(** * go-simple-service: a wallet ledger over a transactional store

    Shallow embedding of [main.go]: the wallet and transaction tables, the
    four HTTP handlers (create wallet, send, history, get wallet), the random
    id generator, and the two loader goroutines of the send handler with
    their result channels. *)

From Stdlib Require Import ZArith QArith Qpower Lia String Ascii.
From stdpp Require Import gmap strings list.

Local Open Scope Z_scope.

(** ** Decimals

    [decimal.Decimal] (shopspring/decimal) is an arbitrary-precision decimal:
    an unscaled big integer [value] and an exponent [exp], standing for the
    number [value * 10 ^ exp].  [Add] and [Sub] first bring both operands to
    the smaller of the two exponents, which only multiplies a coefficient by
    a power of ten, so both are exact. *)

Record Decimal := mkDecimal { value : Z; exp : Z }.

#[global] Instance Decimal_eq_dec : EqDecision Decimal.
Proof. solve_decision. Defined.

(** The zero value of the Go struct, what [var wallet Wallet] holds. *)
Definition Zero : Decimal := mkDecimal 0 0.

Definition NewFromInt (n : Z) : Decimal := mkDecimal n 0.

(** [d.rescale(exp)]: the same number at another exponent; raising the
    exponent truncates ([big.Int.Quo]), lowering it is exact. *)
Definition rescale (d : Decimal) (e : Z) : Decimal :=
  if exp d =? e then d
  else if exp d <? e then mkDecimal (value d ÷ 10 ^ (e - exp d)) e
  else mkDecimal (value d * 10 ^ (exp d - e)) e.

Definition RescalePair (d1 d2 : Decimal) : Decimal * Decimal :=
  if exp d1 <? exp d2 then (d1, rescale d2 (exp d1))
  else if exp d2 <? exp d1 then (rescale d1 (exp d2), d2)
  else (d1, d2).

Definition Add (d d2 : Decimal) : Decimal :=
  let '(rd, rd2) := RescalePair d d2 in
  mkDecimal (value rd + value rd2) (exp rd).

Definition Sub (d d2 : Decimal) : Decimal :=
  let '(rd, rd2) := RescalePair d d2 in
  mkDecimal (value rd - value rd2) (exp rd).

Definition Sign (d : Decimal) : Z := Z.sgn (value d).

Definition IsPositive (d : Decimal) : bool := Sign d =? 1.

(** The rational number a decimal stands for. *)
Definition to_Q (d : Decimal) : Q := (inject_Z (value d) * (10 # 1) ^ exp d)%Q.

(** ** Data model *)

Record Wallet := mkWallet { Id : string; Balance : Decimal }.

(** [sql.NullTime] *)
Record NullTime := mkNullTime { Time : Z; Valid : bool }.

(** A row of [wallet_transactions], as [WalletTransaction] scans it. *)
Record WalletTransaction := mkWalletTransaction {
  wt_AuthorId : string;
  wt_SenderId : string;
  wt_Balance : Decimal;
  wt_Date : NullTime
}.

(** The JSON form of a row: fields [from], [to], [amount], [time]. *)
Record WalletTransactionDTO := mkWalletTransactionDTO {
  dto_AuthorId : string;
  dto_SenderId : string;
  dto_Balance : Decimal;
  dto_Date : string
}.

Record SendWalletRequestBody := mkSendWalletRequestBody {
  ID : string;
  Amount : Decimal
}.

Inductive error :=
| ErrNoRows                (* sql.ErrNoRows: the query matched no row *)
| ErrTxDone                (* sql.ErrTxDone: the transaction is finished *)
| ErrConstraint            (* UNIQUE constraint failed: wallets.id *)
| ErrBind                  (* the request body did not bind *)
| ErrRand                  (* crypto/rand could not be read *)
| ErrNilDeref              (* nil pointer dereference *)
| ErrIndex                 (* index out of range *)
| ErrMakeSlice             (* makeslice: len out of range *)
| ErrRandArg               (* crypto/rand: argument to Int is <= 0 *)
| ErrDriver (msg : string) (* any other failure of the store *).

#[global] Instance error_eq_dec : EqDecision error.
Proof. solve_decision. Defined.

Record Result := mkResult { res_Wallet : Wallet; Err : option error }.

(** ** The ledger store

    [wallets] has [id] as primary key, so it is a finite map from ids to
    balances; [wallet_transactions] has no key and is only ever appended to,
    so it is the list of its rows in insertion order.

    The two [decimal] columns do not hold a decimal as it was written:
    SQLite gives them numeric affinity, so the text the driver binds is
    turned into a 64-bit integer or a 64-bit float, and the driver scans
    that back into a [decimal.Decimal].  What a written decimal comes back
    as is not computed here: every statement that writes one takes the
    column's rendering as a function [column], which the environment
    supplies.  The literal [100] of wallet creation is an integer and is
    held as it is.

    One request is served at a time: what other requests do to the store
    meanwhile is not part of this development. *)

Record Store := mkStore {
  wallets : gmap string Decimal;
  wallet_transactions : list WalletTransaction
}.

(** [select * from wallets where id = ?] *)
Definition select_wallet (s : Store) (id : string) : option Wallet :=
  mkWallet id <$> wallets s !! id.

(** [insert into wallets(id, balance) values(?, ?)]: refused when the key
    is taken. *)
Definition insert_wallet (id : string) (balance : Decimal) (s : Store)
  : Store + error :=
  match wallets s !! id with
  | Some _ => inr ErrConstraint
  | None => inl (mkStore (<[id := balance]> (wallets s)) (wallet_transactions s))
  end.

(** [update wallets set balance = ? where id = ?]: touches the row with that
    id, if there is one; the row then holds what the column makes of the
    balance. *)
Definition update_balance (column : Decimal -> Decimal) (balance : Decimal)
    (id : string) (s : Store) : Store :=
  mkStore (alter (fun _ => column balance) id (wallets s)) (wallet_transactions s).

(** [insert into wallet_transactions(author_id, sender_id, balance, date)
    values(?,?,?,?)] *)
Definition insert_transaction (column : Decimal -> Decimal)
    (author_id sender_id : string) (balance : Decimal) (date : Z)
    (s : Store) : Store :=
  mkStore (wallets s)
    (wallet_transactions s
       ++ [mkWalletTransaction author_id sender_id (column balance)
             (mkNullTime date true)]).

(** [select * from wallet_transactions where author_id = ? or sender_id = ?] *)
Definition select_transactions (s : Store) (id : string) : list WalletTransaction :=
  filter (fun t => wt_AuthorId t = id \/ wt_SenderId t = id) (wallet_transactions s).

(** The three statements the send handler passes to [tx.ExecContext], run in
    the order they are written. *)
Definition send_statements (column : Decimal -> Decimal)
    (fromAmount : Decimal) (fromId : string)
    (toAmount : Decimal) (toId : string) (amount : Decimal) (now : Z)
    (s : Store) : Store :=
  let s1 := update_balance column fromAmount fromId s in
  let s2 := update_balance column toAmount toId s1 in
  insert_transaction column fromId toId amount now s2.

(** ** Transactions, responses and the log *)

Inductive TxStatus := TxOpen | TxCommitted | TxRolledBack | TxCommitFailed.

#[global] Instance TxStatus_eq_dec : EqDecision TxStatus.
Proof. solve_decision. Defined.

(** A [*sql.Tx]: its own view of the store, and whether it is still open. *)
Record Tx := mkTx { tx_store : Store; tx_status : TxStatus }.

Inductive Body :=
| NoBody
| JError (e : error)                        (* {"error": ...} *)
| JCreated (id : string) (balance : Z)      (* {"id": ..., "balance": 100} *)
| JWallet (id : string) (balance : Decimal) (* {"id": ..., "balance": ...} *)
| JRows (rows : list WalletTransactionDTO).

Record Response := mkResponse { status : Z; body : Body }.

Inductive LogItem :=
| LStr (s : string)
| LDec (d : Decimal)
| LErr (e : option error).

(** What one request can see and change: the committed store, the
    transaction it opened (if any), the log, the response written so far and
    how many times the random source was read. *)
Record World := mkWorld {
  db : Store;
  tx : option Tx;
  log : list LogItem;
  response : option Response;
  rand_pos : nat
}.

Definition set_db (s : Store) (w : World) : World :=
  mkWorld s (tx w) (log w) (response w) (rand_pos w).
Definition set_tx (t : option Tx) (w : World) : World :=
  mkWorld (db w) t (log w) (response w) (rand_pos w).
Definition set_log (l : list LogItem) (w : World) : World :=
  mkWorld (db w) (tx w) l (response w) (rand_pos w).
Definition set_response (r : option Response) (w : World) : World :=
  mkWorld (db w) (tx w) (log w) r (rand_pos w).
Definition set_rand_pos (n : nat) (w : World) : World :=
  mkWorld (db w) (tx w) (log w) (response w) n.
········
Assignment = When the line with "wallet_transactions : list" is reached in the data above, start copying there, and copy each line exactly until the line with "balance. *)" has been copied; copy nothing else.

Solution below =
  wallet_transactions : list WalletTransaction
}.

(** [select * from wallets where id = ?] *)
Definition select_wallet (s : Store) (id : string) : option Wallet :=
  mkWallet id <$> wallets s !! id.

(** [insert into wallets(id, balance) values(?, ?)]: refused when the key
    is taken. *)
Definition insert_wallet (id : string) (balance : Decimal) (s : Store)
  : Store + error :=
  match wallets s !! id with
  | Some _ => inr ErrConstraint
  | None => inl (mkStore (<[id := balance]> (wallets s)) (wallet_transactions s))
  end.

(** [update wallets set balance = ? where id = ?]: touches the row with that
    id, if there is one; the row then holds what the column makes of the
    balance. *)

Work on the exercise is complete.